Остаповский проезд мы нашли сразу же, а вот с домом изрядно помучились. Номера по четной стороне располагались более-менее правильно, зато на нечетной мы обнаружили лишь два нежилых строения: на одном была коряво начертана единица, а на соседнем – почему-то число семнадцать, что хочешь, то и делай. Так бы и скитались среди заводских проходных да металлических заборов, если бы меня не осенило протиснуться в темную тараканью щель между первым и семнадцатым номерами. Узкий проход постепенно расширялся; пройдя метров сто, мы наконец обнаружили низкий деревянный забор с вожделенной шифровкой «Ост. пр-д 3», а за ним – маленький садовый участок и двухэтажный дом, ветхий, но вполне симпатичный, с сияющими изнутри цветными оконными витражами, ярким фонарем над крыльцом и воздушным змеем, парящим над крышей. Змей был причудливой формы, белый, с разноцветными кисточками на хвосте и выглядел приветливо, как надпись «Добро пожаловать».

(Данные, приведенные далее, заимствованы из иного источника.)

Lemma MapDriver_Set_eq k v s :
  MapDriver_Set k v s =
    (mkMapDriver (Driver_Set k v (doc s)).1 (LruDriver_Set k v (lru s)).1,
     (Driver_Set k v (doc s)).2).
Proof.
  destruct (Driver_Set k v (doc s)) as [d1 r] eqn:Hd.
  by apply MapDriver_Set_lru_ok.
Qed.

Lemma MapDriver_Del_eq k s :
  MapDriver_Del k s =
    (mkMapDriver (Driver_Del k (doc s)).1 (LruDriver_Del k (lru s)).1,
     (Driver_Del k (doc s)).2).
Proof.
  destruct (Driver_Del k (doc s)) as [d1 r] eqn:Hd.
  by apply MapDriver_Del_lru_ok.
Qed.

Lemma MapDriver_step_Size s (o : Op) :
  lru_Size (lru_data (lru (Driver_step s o))) = lru_Size (lru_data (lru s)).
Proof.
  destruct o as [k|k v|k]; simpl.
  - pose proof (LruDriver_step_Size (lru s) (OpGet k)) as Hsz. simpl in Hsz.
    unfold MapDriver_Get. simpl Driver_Get at 1.
    destruct (LruDriver_Get k (lru s)) as [l1 [b0 [e0|]]]; [|done].
    destruct (Driver_Get k (doc s)) as [d1 [buf [e|]]]; simpl; [done|].
    by rewrite lru_Set_Size.
  - rewrite MapDriver_Set_eq. simpl. apply lru_Set_Size.
  - by rewrite MapDriver_Del_eq.
Qed.

Lemma MapDriver_run_Size (ops : list Op) s :
  lru_Size (lru_data (lru (Driver_run ops s))) = lru_Size (lru_data (lru s)).
Proof.
  revert s. induction ops as [|o ops IH]; intros s; [done|].
  change (Driver_run (o :: ops) s) with (Driver_run ops (Driver_step s o)).
  by rewrite IH, MapDriver_step_Size.
Qed.
End MapDriver_lru.

(** Every store that [NewMapDriver] made keeps a cache of size 1024,
    whatever was called on it since. *)
Lemma NewMapDriver_run_Size {fs : Type} `{!OS fs} (r : string) (w : fs)
    (d0 : MapDriver (DocDriver fs) LruDriver) (ops : list Op) :
  NewMapDriver r w = Some d0 →
  lru_Size (lru_data (lru (Driver_run ops d0))) = 1024.
Proof.
  unfold NewMapDriver. destruct (NewDocDriver r w); [|done].
  intros [= <-]. by rewrite MapDriver_run_Size.
Qed.

(** ** MapDriver as the source builds it: DocDriver behind LruDriver *)

(** C1: on a store made by [NewMapDriver], after any history of calls,
    [Set(k, v)] followed by [Get(k)] returns exactly [v] and a nil error, for
    every key and every byte sequence, the empty one included, and whatever
    the file system did with the write. *)
Theorem MapDriver_Set_then_Get {fs : Type} `{!OS fs} (r : string) (w : fs)
    (s0 : MapDriver (DocDriver fs) LruDriver) (ops : list Op)
    (k : string) (v : bytes) :
  NewMapDriver r w = Some s0 →
  (MapDriver_Get k (MapDriver_Set k v (Driver_run ops s0)).1).2 = (v, None).
Proof.
  intros Hnew. pose proof (NewMapDriver_run_Size r w s0 ops Hnew) as Hsz.
  set (s := Driver_run ops s0) in *.
  rewrite MapDriver_Set_eq. cbn [fst].
  assert (LruDriver_Get k (LruDriver_Set k v (lru s)).1
          = ((LruDriver_Get k (LruDriver_Set k v (lru s)).1).1, (v, None))) as Hhit.
  { rewrite <- (LruDriver_Set_Get k v (lru s)) by lia. by destruct (LruDriver_Get _ _). }
  unfold MapDriver_Get. cbn [lru].
  change (@Driver_Get LruDriver _) with LruDriver_Get. by rewrite Hhit.
Qed.

Lemma MapDriver_Set_then_Get_witness :
  NewMapDriver "db" disk_ro = Some store_ro ∧
  (MapDriver_Get "k" (MapDriver_Set "k" []
     (Driver_run [OpSet "a" []; OpDel "a"] store_ro)).1).2 = ([], None).
Proof.
  split; [reflexivity|].
  apply (MapDriver_Set_then_Get "db" disk_ro store_ro). reflexivity.
Defined.

(** C2: [Get(k)] asks the cache first.  On a hit it returns the cached
    value at once and the backend is left as it was.  On a miss it asks the
    DocDriver: when that succeeds the value is written to the cache and
    returned, and is resident afterwards; when that fails the error is
    returned and the cache is left as it was. *)
Theorem MapDriver_Get_read_through {fs : Type} `{!OS fs} (k : string)
    (s : MapDriver (DocDriver fs) LruDriver) :
  0 < lru_Size (lru_data (lru s)) →
  (∀ l1 buf,
      LruDriver_Get k (lru s) = (l1, (buf, None)) →
      MapDriver_Get k s = (mkMapDriver (doc s) l1, (buf, None))) ∧
  (∀ l1 b0 e0 d1 buf,
      LruDriver_Get k (lru s) = (l1, (b0, Some e0)) →
      DocDriver_Get k (doc s) = (d1, (buf, None)) →
      MapDriver_Get k s
        = (mkMapDriver d1 (LruDriver_Set k buf (lru s)).1, (buf, None)) ∧
      lru_find k (lru_List (lru_data (lru (MapDriver_Get k s).1))) = Some buf ∧
      (LruDriver_Get k (lru (MapDriver_Get k s).1)).2 = (buf, None)) ∧
  (∀ l1 b0 e0 d1 b1 e,
      LruDriver_Get k (lru s) = (l1, (b0, Some e0)) →
      DocDriver_Get k (doc s) = (d1, (b1, Some e)) →
      MapDriver_Get k s = (mkMapDriver d1 (lru s), ([], Some e))).
Proof.
  intros Hsz. split; [|split].
  - intros l1 buf Hl. unfold MapDriver_Get.
    change (@Driver_Get LruDriver _) with LruDriver_Get. by rewrite Hl.
  - intros l1 b0 e0 d1 buf Hl Hd.
    destruct (LruDriver_Get_err _ _ _ _ _ Hl) as [-> Hmiss].
    assert (MapDriver_Get k s
            = (mkMapDriver d1 (LruDriver_Set k buf (lru s)).1, (buf, None))) as ->.
    { unfold MapDriver_Get.
      change (@Driver_Get LruDriver _) with LruDriver_Get.
      change (@Driver_Get (DocDriver fs) _) with (@DocDriver_Get fs _).
      by rewrite Hl, Hd. }
    split; [done|]. cbn [fst lru].
    split; [by apply lru_Set_find | by apply LruDriver_Set_Get].
  - intros l1 b0 e0 d1 b1 e Hl Hd.
    destruct (LruDriver_Get_err _ _ _ _ _ Hl) as [-> _].
    unfold MapDriver_Get.
    change (@Driver_Get LruDriver _) with LruDriver_Get.
    change (@Driver_Get (DocDriver fs) _) with (@DocDriver_Get fs _).
    by rewrite Hl, Hd.
Qed.

Lemma MapDriver_Get_read_through_witness :
  0 < lru_Size (lru_data (lru store_cold)) ∧
  LruDriver_Get "k" (lru store_cold) = (lru store_cold, ([], Some ErrNotExist)) ∧
  (DocDriver_Get "k" (doc store_cold)).2 = (String.list_byte_of_string "v", None) ∧
  (MapDriver_Get "k" store_cold).2 = (String.list_byte_of_string "v", None) ∧
  lru_find "k" (lru_List (lru_data (lru (MapDriver_Get "k" store_cold).1)))
    = Some (String.list_byte_of_string "v").
Proof.
  assert (0 < lru_Size (lru_data (lru store_cold))) as Hsz by (simpl; lia).
  destruct (MapDriver_Get_read_through "k" store_cold Hsz) as (_ & Hok & _).
  destruct (Hok (lru store_cold) [] ErrNotExist
                (doc store_cold) (String.list_byte_of_string "v")
                eq_refl eq_refl) as (Hget & Hres & _).
  split; [exact Hsz|]. split; [reflexivity|]. split; [reflexivity|].
  split; [by rewrite Hget | exact Hres].
Defined.

(** The scenario of section 8 in the layered store, with a cache of two
    entries: after [Set a; Set b; Set c] the cache holds c and b; [Get a]
    is answered by the backend and puts a back, evicting b. *)
Example MapDriver_scenario :
  let s0 := mkMapDriver (mkDocDriver "db" disk_rw) (NewLruDriver 2) in
  let s := Driver_run [OpSet "a" []; OpSet "b" []; OpSet "c" []] s0 in
  (lru_List (lru_data (lru s))).*1 = ["c"; "b"] ∧
  (MapDriver_Get "a" s).2 = ([], None) ∧
  (lru_List (lru_data (lru (MapDriver_Get "a" s).1))).*1 = ["a"; "c"].
Proof. vm_compute. done. Qed.

(** C4 as stated fails.  On a read-only directory [Set("k", v)] fails in
    the backend and leaves "k" in the cache only; [Del("k")] then fails
    with a not-found error, and the cache is not as it was before the call:
    it has lost the entry of "k". *)
Lemma MapDriver_Del_changes_cache :
  let s := (MapDriver_Set "k" [] store_ro).1 in
  NewMapDriver "db" disk_ro = Some store_ro ∧
  (MapDriver_Del "k" s).2 = Some (PathError "remove" "db/k" ENOENT) ∧
  IsNotExist (PathError "remove" "db/k" ENOENT) = true ∧
  lru_List (lru_data (lru s)) = [("k", [])] ∧
  lru_List (lru_data (lru (MapDriver_Del "k" s).1)) = [] ∧
  lru (MapDriver_Del "k" s).1 ≠ lru s.
Proof. vm_compute. repeat split; done. Qed.

(** C4, amended: [Del(k)] removes [k] from the cache, which never fails,
    then deletes in the backend; an error of the backend delete, the
    not-found one included, is returned as it is.  In that failing case the
    cache holds no entry for [k] afterwards and every other entry is as
    before; when [k] was not resident the cache is unchanged. *)
Theorem MapDriver_Del_backend_error {fs : Type} `{!OS fs} (k : string)
    (s : MapDriver (DocDriver fs) LruDriver) (d1 : DocDriver fs) (e : error) :
  DocDriver_Del k (doc s) = (d1, Some e) →
  (LruDriver_Del k (lru s)).2 = None ∧
  MapDriver_Del k s = (mkMapDriver d1 (LruDriver_Del k (lru s)).1, Some e) ∧
  lru_find k (lru_List (lru_data (lru (MapDriver_Del k s).1))) = None ∧
  (∀ k', k ≠ k' →
     lru_find k' (lru_List (lru_data (lru (MapDriver_Del k s).1)))
     = lru_find k' (lru_List (lru_data (lru s)))) ∧
  (lru_find k (lru_List (lru_data (lru s))) = None →
     lru (MapDriver_Del k s).1 = lru s).
Proof.
  intros Hd. split; [done|].
  assert (MapDriver_Del k s
          = (mkMapDriver d1 (LruDriver_Del k (lru s)).1, Some e)) as ->.
  { rewrite MapDriver_Del_eq.
    change (@Driver_Del (DocDriver fs) _) with (@DocDriver_Del fs _).
    by rewrite Hd. }
  split; [done|]. cbn [fst lru LruDriver_Del lru_data lru_Del lru_List].
  split; [apply lru_find_drop_eq|].
  split; [intros k' Hne; by apply lru_find_drop_ne|].
  intros Habs. unfold lru_Del. rewrite (lru_drop_absent _ _ Habs).
  by destruct (lru s) as [[sz l]].
Qed.

Lemma MapDriver_Del_backend_error_witness :
  DocDriver_Del "missing-key" (doc store_rw)
    = (doc store_rw, Some (PathError "remove" "db/missing-key" ENOENT)) ∧
  MapDriver_Del "missing-key" store_rw
    = (store_rw, Some (PathError "remove" "db/missing-key" ENOENT)).
Proof.
  assert (DocDriver_Del "missing-key" (doc store_rw)
    = (doc store_rw, Some (PathError "remove" "db/missing-key" ENOENT)))
    as Hd by reflexivity.
  split; [exact Hd|].
  destruct (MapDriver_Del_backend_error "missing-key" store_rw _ _ Hd)
    as (_ & Hdel & _).
  rewrite Hdel. reflexivity.
Defined.

(** C5: [Set(k, v)] writes to the cache first and to the backend second.
    When the cache write fails, its error is returned and the backend is
    not touched (for any two drivers); otherwise the result of the backend
    write is the result of the call.  With the LruDriver cache of the
    source, a failed backend write returns that failure and leaves [v]
    resident in the cache. *)
Theorem MapDriver_Set_write_through :
  (∀ (Doc Lru : Type) (HD : Driver Doc) (HL : Driver Lru) (k : string)
     (v : bytes) (s : MapDriver Doc Lru) (l1 : Lru) (e : error),
      Driver_Set k v (lru s) = (l1, Some e) →
      MapDriver_Set k v s = (mkMapDriver (doc s) l1, Some e)) ∧
  (∀ (Doc Lru : Type) (HD : Driver Doc) (HL : Driver Lru) (k : string)
     (v : bytes) (s : MapDriver Doc Lru) (l1 : Lru) (d1 : Doc) (r : option error),
      Driver_Set k v (lru s) = (l1, None) →
      Driver_Set k v (doc s) = (d1, r) →
      MapDriver_Set k v s = (mkMapDriver d1 l1, r)) ∧
  (∀ (fs : Type) (HO : OS fs) (k : string) (v : bytes)
     (s : MapDriver (DocDriver fs) LruDriver) (d1 : DocDriver fs) (e : error),
      0 < lru_Size (lru_data (lru s)) →
      DocDriver_Set k v (doc s) = (d1, Some e) →
      MapDriver_Set k v s
        = (mkMapDriver d1 (LruDriver_Set k v (lru s)).1, Some e) ∧
      (LruDriver_Get k (lru (MapDriver_Set k v s).1)).2 = (v, None)).
Proof.
  split; [|split].
  - intros. by apply MapDriver_Set_lru_err.
  - intros. by apply MapDriver_Set_lru_ok.
  - intros fs HO k v s d1 e Hsz Hd.
    assert (MapDriver_Set k v s
            = (mkMapDriver d1 (LruDriver_Set k v (lru s)).1, Some e)) as ->.
    { rewrite MapDriver_Set_eq.
      change (@Driver_Set (DocDriver fs) _) with (@DocDriver_Set fs _).
      by rewrite Hd. }
    split; [done|]. by apply LruDriver_Set_Get.
Qed.

Lemma MapDriver_Set_write_through_witness :
  MapDriver_Set "k" [] store_nocache = (store_nocache, Some (ErrorString "no space")) ∧
  (MapDriver_Set "k" [] store_rw).2 = None ∧
  (MapDriver_Set "k" [] store_ro).2 = Some (PathError "open" "db/k" EACCES) ∧
  (LruDriver_Get "k" (lru (MapDriver_Set "k" [] store_ro).1)).2 = ([], None).
Proof.
  destruct MapDriver_Set_write_through as (Hcache & Hboth & Hback).
  split.
  { apply (Hcache _ _ _ _ "k" [] store_nocache mkNoDriver). reflexivity. }
  split.
  { assert (Driver_Set "k" [] (lru store_rw)
            = ((LruDriver_Set "k" [] (lru store_rw)).1, None)) as Hl by reflexivity.
    assert (Driver_Set "k" [] (doc store_rw)
            = ((DocDriver_Set "k" [] (doc store_rw)).1, None)) as Hd by reflexivity.
    rewrite (Hboth _ _ _ _ "k" [] store_rw _ _ _ Hl Hd). reflexivity. }
  destruct (Hback Disk _ "k" [] store_ro (doc store_ro)
              (PathError "open" "db/k" EACCES)) as [Hset Hget].
  { simpl. lia. }
  { reflexivity. }
  split; [by rewrite Hset | exact Hget].
Defined.




(** ** Construction of the cache driver *)



(** ** Deleting a key that is not there *)

(** C10: [MemDriver.Del] and [LruDriver.Del] return a nil error for every
    key and every state, and leave a store that does not hold the key as it
    is.  On the file system of [Disk], [DocDriver.Del] and [MapDriver.Del]
    of a key without a file return a not-found error instead. *)
Theorem Del_absent_key (k : string) :
  (∀ d : MemDriver, (MemDriver_Del k d).2 = None) ∧
  (∀ d : MemDriver, mem_data d !! k = None → MemDriver_Del k d = (d, None)) ∧
  (∀ d : LruDriver, (LruDriver_Del k d).2 = None) ∧
  (∀ d : LruDriver,
      lru_find k (lru_List (lru_data d)) = None → LruDriver_Del k d = (d, None)) ∧
  (∀ d : DocDriver Disk,
      files (disk d) !! path_Join (root d) k = None →
      (DocDriver_Del k d).2 = Some (PathError "remove" (path_Join (root d) k) ENOENT)) ∧
  (∀ s : MapDriver (DocDriver Disk) LruDriver,
      files (disk (doc s)) !! path_Join (root (doc s)) k = None →
      (MapDriver_Del k s).2
        = Some (PathError "remove" (path_Join (root (doc s)) k) ENOENT)).
Proof.
  assert (∀ d : DocDriver Disk,
      files (disk d) !! path_Join (root d) k = None →
      (DocDriver_Del k d).2
        = Some (PathError "remove" (path_Join (root d) k) ENOENT)) as Hdoc.
  { intros d Hf. unfold DocDriver_Del. cbn [os_Remove Disk_OS].
    unfold Disk_Remove. by rewrite Hf. }
  repeat split; try done.
  - intros [md] Hf. unfold MemDriver_Del. simpl in *. by rewrite delete_id.
  - intros [[sz l]] Hf. unfold LruDriver_Del, lru_Del. simpl in *.
    by rewrite lru_drop_absent.
  - intros s Hf. rewrite MapDriver_Del_eq. cbn [snd]. by apply Hdoc.
Qed.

Звонка нет, потому стучимся. Из дома никто не вышел, но калитка сама слегка приоткрылась, словно бы подбадривая нас: давайте, заходите, нечего в проулке топтаться.

Мы переглянулись, вздохнули, улыбнулись. Взялись за руки и вошли в сад, пересекли очередную невидимую черту, отделяющую знакомое «здесь» от неведомого «там». Впрочем, ничего экстраординарного с нами не случилось. Осенний садик выглядел приветливо и вполне обыденно; мы даже обнаружили протянутую между деревьями бельевую веревку, на которой болталось несколько разноцветных полотенец и линялые джинсы, принадлежащие, судя по размеру, обладателю весьма солидной комплекции.